Hawaii’s Congressional delegation has urged the Federal Emergency Management Agency to reconsider policy changes that limit the COVID-related expenses eligible for reimbursement through the Public Assistance Program.
Hawaii’s Congressional delegation has urged the Federal Emergency Management Agency to reconsider policy changes that limit the COVID-related expenses eligible for reimbursement through the Public Assistance Program.
U.S. Sens. Mazie Hirono and Brian Schatz and U.S. Reps.
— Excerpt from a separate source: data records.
(** * The handlers *)

(** A function that follows the calling convention, seen from its caller's stack
    pointer: it returns with the stack as it was, and leaves what is above it. *)
Record returned c1 s1 c2 s2 (hi : Z) : Prop := {
  rt_rsp : gpr c2 rsp = gpr c1 rsp + 8;
  rt_stack : forall x, gpr c1 rsp + 8 <= x < hi -> mem s2 !! x = mem s1 !! x;
  rt_gs : gval s2 g_gs_base = gval s1 g_gs_base /\ gval s2 g_kgs_base = gval s1 g_kgs_base
}.

(** The handler has been called: behind its return address is the frame. *)
Definition called s c v err lo base c1 s1 : Prop :=
  exists c0 s0, entered s c v err lo base c0 s0 /\ push c0 return_address s0 = Ok c1 s1.

Lemma swap_if_gs b s : gval (swap_if b s) g_gs_base = (if b then gval s g_kgs_base else gval s g_gs_base).
Proof. destruct b; [|done]. unfold swap_if, swap_state, gval. cbn [glob]. by rewrite lookup_insert_ne, lookup_insert_eq by done. Qed.
Lemma swap_if_kgs b s : gval (swap_if b s) g_kgs_base = (if b then gval s g_gs_base else gval s g_kgs_base).
Proof. destruct b; [|done]. unfold swap_if, swap_state, gval. cbn [glob]. by rewrite lookup_insert_eq. Qed.

Lemma isr_call_eq s c v err lo base c1 s1 target q :
  entered s c v err lo base c1 s1 -> 0 <= return_address < 2 ^ 64 -> lo + 192 <= base -> base < 2 ^ 64 ->
  0 <= isr -> 0 <= v -> isr + 8 * v + 8 <= 2 ^ 64 -> rd 8 (mem s) (isr + 8 * v) = Some target ->
  isr + 8 * v + 8 <= lo \/ base <= isr + 8 * v ->
  exists c2 s2, exec 0 (Icall_m rbx 0 1 :: q) c1 s1 = (c3 ← run target c2; exec 0 q c3) s2 /\ called s c v err lo base c2 s2 /\
    gpr c2 rsp = base - 192 /\ words_at (mem s2) (base - 184) (frame_words c err) /\ glob s2 = glob s1.
Proof.
  intros He Hra Hlo Hb H0 Hv Hi Ht Hd. pose proof He as [R Hs _ T _ _ (_ & _ & _ & O)].
  destruct (push_eq c1 return_address s1 lo _ Hs) as (s2 & E2 & Hs2 & B2); [lia|done|].
  exists (set_gpr c1 rsp (gpr c1 rsp - 8)), s2. split; [|split; [|split; [|split]]].
  - cbn [Asm.exec Asm.step]. rewrite T, Z.mul_1_r, Z.add_0_r, u64_u64, u64_small by lia.
    assert (Ht1 : rd 8 (mem s1) (isr + 8 * v) = Some target).
    { rewrite <- Ht. transitivity (rd 8 (mem (swap_if (sel c cs =? 0x3b) s)) (isr + 8 * v)); [|by destruct (_ =? _)].
      apply rd_ext. intros x Hx. apply O. simpl in Hx. lia. }
    unfold mbind, K_bind, ld. rewrite Ht1. rewrite E2. reflexivity.
  - by exists c1, s1.
  - unfold set_gpr. cbn [gpr]. rewrite upd_same. lia.
  - destruct Hs2 as [W _ _ _]. unfold set_gpr in W. cbn [gpr] in W. rewrite upd_same in W.
    apply words_at_cons in W as [_ W]. by replace (base - 184) with (gpr c1 rsp - 8 + 8) by lia.
  - apply B2.
Qed.

(** A handler that follows the calling convention. *)
Definition conforms s c v err lo base target : Prop :=
  forall c1 s1, called s c v err lo base c1 s1 -> exists c2 s2, run target c1 s1 = Ok c2 s2 /\ returned c1 s1 c2 s2 base.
Ed Case and Tulsi Gabbard called on FEMA Administrator Peter Gaynor to reconsider the recent policy changes that prevent state and local governments and nonprofit organizations for receiving reimbursements for the purchase of personal protective equipment, coronavirus testing equipment and other supplies and services in non-medical settings.
Citing the $1 million a month the state Department of Education alone spends on PPE and disinfecting supplies, the lawmakers detailed the budgetary impacts Hawaii and other states face with the policy change.
“FEMA’s recent policy change hamstrings Hawaii’s effort to reopen safely, making it more difficult for state and local governments to provide essential services during the pandemic and for businesses, nonprofits and schools to operate,” the lawmakers wrote.
“This policy change negatively affects governmental services ranging from public transportation to election services,” they continued. “State and local governments in Hawaii and throughout the nation are working tirelessly to maintain essential services during the pandemic. Their efforts to do so are already hindered by declining revenues that have been felt nationwide. During these challenging times, we urge you to support their efforts by reversing the restrictions put in place by FEMA’s updated policy.”